Development
Since 1999, Thomas Böcker has been working in the games industry as producer, director and advisor for a variety of soundtracks. His role as executive producer and project director of the Merregnon trilogy provided him with many contacts to conductors, orchestras and composers from around the world.
Inspired by game concerts from Japan, the Orchestral Game Music Concerts from the 1990s in particular, he developed a concept for the first event of this kind outside of Japan. To attract as many people from the target audience as possible, the concert was to be scheduled alongside an established event connected to the game industry. In 2002, he proposed his idea to the Leipzig Trade Fair which agreed to hold the Symphonic Game Music Concert during the GC – Games Convention, the first trade fair for video games in Europe.
The Leipzig Trade Fair funded GC in Concert while Böcker himself was responsible for planning the event, inviting composers, obtaining the approval of the individual publishers to play music from their titles and assembling the concert programs. He did not want to limit the selection of compositions performed to European games, but instead opted for the best Asian, American and European titles of recent years, providing a wide range of musical styles.
Böcker's main focus with the First Symphonic Game Music Concert was to honor publishers that had worked with live orchestras before. The majority of compositions had already been recorded with this kind of ensemble in the past which reduced the development stage to four months, beginning in mid-April 2003.

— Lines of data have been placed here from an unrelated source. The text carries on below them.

(** The encoder settings the program knows. *)
Definition encoder_settings : list (list string) :=
  [["-codec:a"; "libmp3lame"; "-b:a"; "320k"];
   ["-codec:a"; "libmp3lame"; "-b:a"; "192k"];
   ["-codec:a"; "libmp3lame"; "-b:a"; "128k"];
   ["-codec:a"; "pcm_s16le"]].

(** A tree with the same file name at depth 1 and at depth 2. *)
Definition album_entries : list entry :=
  [FileEntry "a.m4a"; DirEntry "live" [FileEntry "a.m4a"]].

Definition album_world (replies : list spawn_result) : sim :=
  mkSim replies None "album" album_entries.



(** A name of 256 bytes. *)
Definition long_name : string := String.concat "" (repeat "a" 256).

(** The line that reports the result of one conversion (lines 116 and
    119). *)
Definition result_line (success : bool) (result : pyval) : line :=
  if success then L_ok (py_str result) else L_failed (py_str result).

(** The lines before the loop of a batch with files (lines 102-105), and
    those after it (lines 122-125). *)
Definition header (n : nat) (fmt q : string) : list event :=
  [Print (L_found n); Print (L_format fmt); Print (L_quality q); Print L_rule].

Definition footer (c : nat * nat) : list event :=
  [Print L_rule; Print L_done; Print (L_ok_count (fst c));
   Print (L_fail_count (snd c))].

(** * Properties *)

(** ** Strings and paths *)

Lemma contains_app (c : ascii) (s t : string) :
  PyStr.contains c (s ++ t) = PyStr.contains c s || PyStr.contains c t.
Proof.
  induction s as [|a s IH]; simpl; [reflexivity|].
  now rewrite IH, orb_assoc.
Qed.

Lemma split_without_sep (c : ascii) (s : string) :
  PyStr.contains c s = false -> PyStr.split c s = [s].
Proof.
  induction s as [|a s IH]; simpl; intros H; [reflexivity|].
  apply orb_false_iff in H as [Ha Hs].
  now rewrite Ha, (IH Hs).
Qed.

Lemma splitroot_relative (s : string) :
  PyStr.contains "/" s = false -> Pathlib.splitroot s = (EmptyString, s).
Proof.
  destruct s as [|a s]; [reflexivity|].
  simpl. intros H. apply orb_false_iff in H as [Ha _].
  unfold Pathlib.splitroot.
  destruct a as [[] [] [] [] [] [] [] []]; try reflexivity; discriminate.
Qed.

Following feedback from attendants of the first event, more music from classic games was added to the programs. The concerts took Böcker almost one year each to plan and started to include more new and experimental arrangements that, instead of just being presented as an orchestral version of the source material, were based on their creators' personal interpretations of the original pieces. The pioneer work done by Böcker and his team resulted in a lot of publisher support for game concerts outside of Japan and paved the way for many similar events. The Symphonic Game Music Concerts have since become widely known for its numerous world premieres, some of which have been reused in Press Start -Symphony of Games-, PLAY! A Video Game Symphony and Distant Worlds: Music from Final Fantasy. Böcker was involved with PLAY! in a leading role from 2005 to 2007, and is working as a consultant for Distant Worlds since 2007.
Favoring a more classical atmosphere, the series does not rely on showing game footage or extensive light effects, but rather on the quality of the music and its performance. The original inspiration GC in Concert drew from the Orchestral Game Music Concerts was reflected in the presentation and rearrangement of two of its compositions and the use of orchestra figures designed by Chisa Suzuki, akin to those depicted on the Orchestral Game Music Concert CD covers.
Many famous game music composers have attended the events and the associated autograph sessions, while Shiro Hamaguchi, Michiru Yamane, Yuzo Koshiro and Takenobu Mitsuyoshi actively participated in the series as guest arrangers and performers.